Solo una cinquantina di baracche sono ancora visitabili, perché fu estremamente facile appiccare il fuoco al legno e distruggere tutto all’arrivo dell’Armata Rossa. Quello che è rimasto sono i camini. Può sembrare strana questa presenza, ma come ho già detto i nazisti erano molto scrupolosi e il riscaldamento era previsto per legge. Persino a Auschwitz c’erano i  termosifoni, spenti d’inverno e portati al massimo d’estate.

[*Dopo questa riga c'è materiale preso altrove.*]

(** C4: the body read falls short, the file is taken as ended, although
    a scan from the byte after the marker would find the next record. *)
Lemma short_body_counterexample :
  let i := xlog_cursor_v11_open short_body_log in
  let data := f_data (xl_f short_body_log) in
  find_marker (xl_f short_body_log) [] = inr (mk_FILE data 15) /\
  fread 28 (mk_FILE data 15) = (Some (take 28 (drop 15 data)), mk_FILE data 43) /\
  len (decode_header (take 28 (drop 15 data))) = 200 /\
  fread 200 (mk_FILE data 43) = (None, mk_FILE data 78) /\
  xlog_cursor_v11_next always_alloc i =
    Some (None, with_file i (mk_FILE data 78), [SayDebugMagicFound 11]) /\
  exists j msgs,
    next_restart always_alloc 64 i (mk_FILE data 78) 11 [] =
      Some (Some (row_bytes demo_r2), j, msgs).
Proof.
  cbv zeta. repeat split; try (vm_compute; reflexivity).
  eexists _, _. vm_compute. reflexivity.
Qed.

(** C6: the corrupted run holds the marker bytes; the cursor skips 2
    bytes, not 35, and returns a row made of corrupted bytes, whose
    stored header checksum is not the computed one, instead of the
    record that follows the run. *)
Lemma marker_in_junk_counterexample :
  length marker_junk = 35%nat /\
  exists bogus msgs j,
    cursor_read always_alloc 2 (xlog_cursor_v11_open marker_junk_log) =
      Some ([row_bytes demo_r1; bogus], msgs, j) /\
    bogus <> row_bytes demo_r2 /\
    header_crc32c (decode_header (take 28 bogus)) <> header_crc (take 28 bogus) /\
    In (SayWarnSkipped 2 48) msgs /\
    ~ In (SayWarnSkipped 35 48) msgs.
Proof.
  split; [reflexivity|]. eexists _, _, _.
  split; [vm_compute; reflexivity|].
  split; [vm_compute; discriminate|].
  split; [vm_compute; discriminate|].
  split; [vm_compute; auto|]. vm_compute.
  intros [H|[H|[H|[]]]]; discriminate.
Qed.

Lemma good_offset_monotone_witness :
  0 <= ftello (xl_f (demo_log true)) /\
  forall j k,
    cursor_run always_alloc (xlog_cursor_v11_open (demo_log true)) j ->
    cursor_run always_alloc j k ->
    good_offset j <= good_offset k.
Proof.
  split; [vm_compute; discriminate|].
  apply (proj1 (proj2 (proj2 (good_offset_monotone always_alloc (demo_log true)
                                ltac:(vm_compute; discriminate))))).
Defined.

Lemma demo_rows_readable :
  Forall (row_readable always_alloc) [demo_r1; demo_r2].
Proof.
  repeat constructor; try discriminate; vm_compute; reflexivity.
Qed.

Lemma eof_disposition_witness :
  exists msgs j,
    cursor_read always_alloc 3 (xlog_cursor_v11_open (demo_log true)) =
      Some (map row_bytes [demo_r1; demo_r2], msgs, j) /\
    (eof_read j = true <-> true = true) /\
    row_count j = 2.
Proof.
  apply (proj2 (proj2 (proj2 (proj2 (eof_disposition always_alloc))))
           demo_meta [demo_r1; demo_r2] true 0 demo_rows_readable).
Defined.

Lemma plain_junk_has_no_marker m :
  Z.of_nat (length (demo_meta ++ frame_row demo_r1)) <= m <
    Z.of_nat (length (demo_meta ++ frame_row demo_r1) + length plain_junk) ->
  ~ marker_at (f_data (cursor_file plain_junk_cursor)) m.
Proof.
  intros Hm (_ & _ & H).
  change (Z.of_nat (length (demo_meta ++ frame_row demo_r1))) with 48 in Hm.
  change (Z.of_nat (48 + length plain_junk)) with 51 in Hm.
  assert (Hc : m = 48 \/ m = 49 \/ m = 50) by (cbn in Hm; lia).
  destruct Hc as [Hc | [Hc | Hc]]; subst m; vm_compute in H; discriminate.
Qed.

Lemma resync_to_next_marker_witness :
  exists i',
    xlog_cursor_v11_next always_alloc plain_junk_cursor =
      Some (Some (row_bytes demo_r2), i',
            [SayWarnSkipped 3 48; SayDebugMagicFound 51]) /\
    good_offset i' = 86 /\ row_count i' = 2.
Proof.
  apply (proj2 (proj2 (resync_to_next_marker always_alloc))
           plain_junk_cursor (demo_meta ++ frame_row demo_r1) plain_junk
           demo_r2 []).
  - reflexivity.
  - reflexivity.
  - reflexivity.
  - exact plain_junk_has_no_marker.
  - repeat split; try discriminate; vm_compute; reflexivity.
Defined.

Lemma decode_failure_paths_witness :
  let i := xlog_cursor_v11_open short_body_log in
  let data := f_data (xl_f short_body_log) in
  next_restart always_alloc 1 i (xl_f short_body_log) 0 [] =
  Some (None, with_file i (mk_FILE data 78), [] ++ found_msgs i (15 - 4)).
Proof.
  cbv zeta.
  apply (proj1 (proj2 (decode_failure_paths always_alloc 0
                         (xlog_cursor_v11_open short_body_log)
                         (xl_f short_body_log) 0 []
                         (mk_FILE (f_data (xl_f short_body_log)) 15)
                         (take 28 (drop 15 (f_data (xl_f short_body_log))))
                         (mk_FILE (f_data (xl_f short_body_log)) 43)
                         ltac:(vm_compute; discriminate)
                         ltac:(vm_compute; discriminate)
                         ltac:(vm_compute; reflexivity)
                         ltac:(vm_compute; reflexivity)))).
  - reflexivity.
  - vm_compute. reflexivity.
Defined.

End XlogSpec.

(** ** Directory scan *)

Module XdirSpec.
Import Xdir.

(** The first scan of the directory of the recovery scenario: the two
    log files are registered in ascending order, [abc.xlog] is skipped
    with a warning, other extensions are passed over in silence. *)
Lemma xdir_v11_scan_first :
  xdir_v11_scan Xlog.always_alloc (xdir_v11_create_ "wal" XLOG)
    (Some ["."; ".."; "00000000000000000005.xlog"; "not-a-log.txt";
           "abc.xlog"; "00000000000000000001.xlog"]%string) =
  ScanDone (mk_xdir "wal" ".xlog" XLOG 432 (Some [1; 5]) 2) ["abc.xlog"%string].
Proof. vm_compute. reflexivity. Qed.

(** Once [sig] is set, no scan ends with the directory object updated:
    [free(derived)] has released it before the stores. *)
Lemma xdir_v11_scan_rescan realloc_can_alloc d listing d' warnings :
  sig d <> None ->
  xdir_v11_scan realloc_can_alloc d listing <> ScanDone d' warnings.
Proof.
  intros Hsig. unfold xdir_v11_scan. destruct listing as [entries|]; [|discriminate].
  destruct (scan_entries _ _ _ _ _ _ _) as [[e w]|[[s c] w]]; [discriminate|].
  destruct (sig d); [discriminate|congruence].
Qed.

(** C7: a second scan, of a directory whose first scan registered
    signatures 1 and 5, does not install the new list [7] in place of the
    old one: the directory object itself is freed, and the count and the
    array are stored into the freed object. An entry named [.xlog], whose
    prefix is empty, is registered with signature 0. *)
Theorem xdir_v11_scan_defects :
  xdir_v11_scan Xlog.always_alloc
    (mk_xdir "wal" ".xlog" XLOG 432 (Some [1; 5]) 2)
    (Some ["."; ".."; "00000000000000000007.xlog"]%string) =
  ScanFreedDir 1 (Some [7]) [] /\
  xdir_v11_scan Xlog.always_alloc (xdir_v11_create_ "wal" XLOG)
    (Some ["."; ".."; ".xlog"]%string) =
  ScanDone (mk_xdir "wal" ".xlog" XLOG 432 (Some [0]) 1) [].
Proof. split; vm_compute; reflexivity. Qed.

End XdirSpec.

(** ** The coordinator's protocol *)

Module TxnExtSpec.
Import Txn TxnSpec TxnExt.

Ltac norm_world :=
  cbv beta iota delta [set_in_txn set_gc add_event set_refs set_engine set_wal
                       in_txn gc engine refs wal wal_mode trace fst snd];
  try reflexivity;
  try (apply (f_equal (pair _)); f_equal; rewrite <- ?app_assoc; reflexivity).

Ltac world_of H w :=
  match type of H with _ = (_, ?W) => set (w := W) in * end.

Section Facts.
Context {tuple : Type} `{EqDecision tuple} `{Collaborators tuple}.
Local Abbreviation world := (world tuple).
Local Abbreviation txn := (txn tuple).

Lemma txn_add_redo_row (w : world) p t rq :
  gc w !! p = Some (ObjTxn t) ->
  exists g',
    txn_add_redo p rq w =
    (Ok tt, mk_world (in_txn w) g' (engine w) (refs w) (wal w) (wal_mode w)
                     (trace w)) /\
    g' !! p = Some (ObjTxn (with_row t (redo_row_of (wal_mode w) rq))) /\
    length g' = (length (gc w) +
                 match req_header rq, wal_mode w with
                 | None, WAL_NONE => 0
                 | None, _ => 1
                 | Some _, _ => 0
                 end)%nat.
Proof.
  destruct w as [cur g e r wl wm tr].
  cbn [in_txn gc engine refs wal wal_mode trace]. intros Hgc.
  pose proof (lookup_lt_Some _ _ _ Hgc) as Hlt.
  unfold txn_add_redo. rewrite (assign_ok _ p t) by exact Hgc.
  unfold bind at 1. unfold gets. cbn [wal_mode set_gc gc].
  assert (Hg1 : <[p:=ObjTxn (with_row t (req_header rq))]> g !! p =
                Some (ObjTxn (with_row t (req_header rq))))
    by (apply list_lookup_insert_eq; exact Hlt).
  assert (Halloc : forall row0,
    exists g',
      bind (region_alloc0 (ObjRow row0))
        (fun _ => bind (load p)
           (fun t0 => store p (mk_txn (old_tuple t0) (new_tuple t0) (txn_space t0)
                                      (Some row0) (on_commit t0) (on_rollback t0))))
        (set_gc (<[p:=ObjTxn (with_row t (req_header rq))]> g)
                (mk_world cur g e r wl wm tr)) =
      (Ok tt, mk_world cur g' e r wl wm tr) /\
      g' !! p = Some (ObjTxn (with_row t (Some row0))) /\
      length g' = (length g + 1)%nat).
  { intros row0. unfold bind at 1. unfold region_alloc0. cbn [gc set_gc].
    erewrite (assign_last_ok _ p)
      by (cbn [gc set_gc];
          rewrite lookup_app_l by (rewrite length_insert; exact Hlt);
          exact Hg1).
    eexists. split; [norm_world|]. cbn [set_gc gc]. split.
    - cbn [old_tuple new_tuple txn_space on_commit on_rollback with_row].
      apply list_lookup_insert_eq. rewrite length_app, length_insert. lia.
    - rewrite length_insert, length_app, length_insert. reflexivity. }
  unfold redo_row_of.
  destruct (req_header rq) as [h|] eqn:Hh.
  - destruct wm; (eexists; split; [unfold ret; norm_world|];
                  split; [exact Hg1|rewrite length_insert; lia]).
  - destruct wm; cbn [is_wal_none];
      try (eexists; split; [unfold ret; norm_world|];
           split; [exact Hg1|rewrite length_insert; lia]);
      apply Halloc.
Qed.

(** X1: [txn_add_redo] always succeeds and touches nothing but the
    fiber region: [txn->row] becomes the request's own header when it has
    one, stays [NULL] when it has none and the WAL is off, and is a fresh
    row built from the request's type and encoded body otherwise; so
    after it the row is present unless the WAL mode is [WAL_NONE]. *)
Theorem txn_add_redo_sets_row (w : world) p t rq :
  gc w !! p = Some (ObjTxn t) ->
  exists w',
    txn_add_redo p rq w = (Ok tt, w') /\
    gc w' !! p = Some (ObjTxn (with_row t (redo_row_of (wal_mode w) rq))) /\
    (is_wal_none (wal_mode w) || is_some (redo_row_of (wal_mode w) rq) = true) /\
    (forall h, req_header rq = Some h -> redo_row_of (wal_mode w) rq = Some h) /\
    (req_header rq = None -> wal_mode w <> WAL_NONE ->
     redo_row_of (wal_mode w) rq =
       Some (mk_row (req_type rq) (Z.of_nat (length (req_encoded rq)))
                    (req_encoded rq))) /\
    in_txn w' = in_txn w /\ engine w' = engine w /\ refs w' = refs w /\
    wal w' = wal w /\ trace w' = trace w.
Proof.
  intros Hgc. destruct (txn_add_redo_row w p t rq Hgc) as (g' & Heq & Hg' & _).
  eexists. split; [exact Heq|]. cbn [gc in_txn engine refs wal trace].
  split; [exact Hg'|]. split.
  - unfold redo_row_of. destruct (req_header rq), (wal_mode w); reflexivity.
  - split; [|split; [|repeat split]].
    + intros h Hh. unfold redo_row_of. rewrite Hh. reflexivity.
    + intros Hh Hm. unfold redo_row_of. rewrite Hh.
      destruct (wal_mode w); [congruence|reflexivity|reflexivity].
Qed.

Lemma quiet_triggers l p :
  forallb (fun e : event tuple =>
             negb (is_wal_write e || is_port_add e || is_engine_finish e))
          (trigger_events l p) = true.
Proof. induction l; simpl; auto. Qed.

Lemma holds_refs (r : tuple -> Z) (d new : option tuple) x :
  match d with
  | Some o =>
      <[o := match new with
             | Some n => <[n := r n + 1]> r
             | None => r
             end o + -1]>
        (match new with
         | Some n => <[n := r n + 1]> r
         | None => r
         end)
  | None => match new with
            | Some n => <[n := r n + 1]> r
            | None => r
            end
  end x = r x + holds new x - holds d x.
Proof.
  unfold holds. destruct d as [o|], new as [n|];
    repeat match goal with
           | |- context [decide (?a = ?b)] => destruct (decide (a = b)); subst
           end;
    rewrite ?fn_lookup_insert, ?fn_lookup_insert_ne by congruence;
    rewrite ?fn_lookup_insert, ?fn_lookup_insert_ne by congruence;
    try lia; congruence.
Qed.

A Birkenau, invece, non ci vuole un ingegnere per capire come per far funzionare quei forni si sarebbe dovuta sfidare la fisica e la legge della convezione. 

Percorrendo i binari fino in fondo fino al punto morto, lì ai vostri lati troverete ciò che resta dei forni crematori originali, collassati su se stessi dopo il tentativo di farli esplodere. Oltre i forni, invece, si trova un monumento funebre, con una serie di targhe ognuna in una lingua diversa e una enorme lapide su cui è stato inciso un piccolo triangolo cavo. La toppa che i prigionieri portavano cucita sul petto, non importa se rosa, gialla, viola, marrone o rosso.

Durante la cerimonia organizzata dal Treno della Memoria ognuno di noi ha letto al microfono il nome che aveva scelto ad Auschwitz, accompagnandolo con le parole “Io ti ricordo”. Le persone, non la classe sociale, perché anche la sofferenza del singolo merita di essere commemorata, non solo quella dello Stato.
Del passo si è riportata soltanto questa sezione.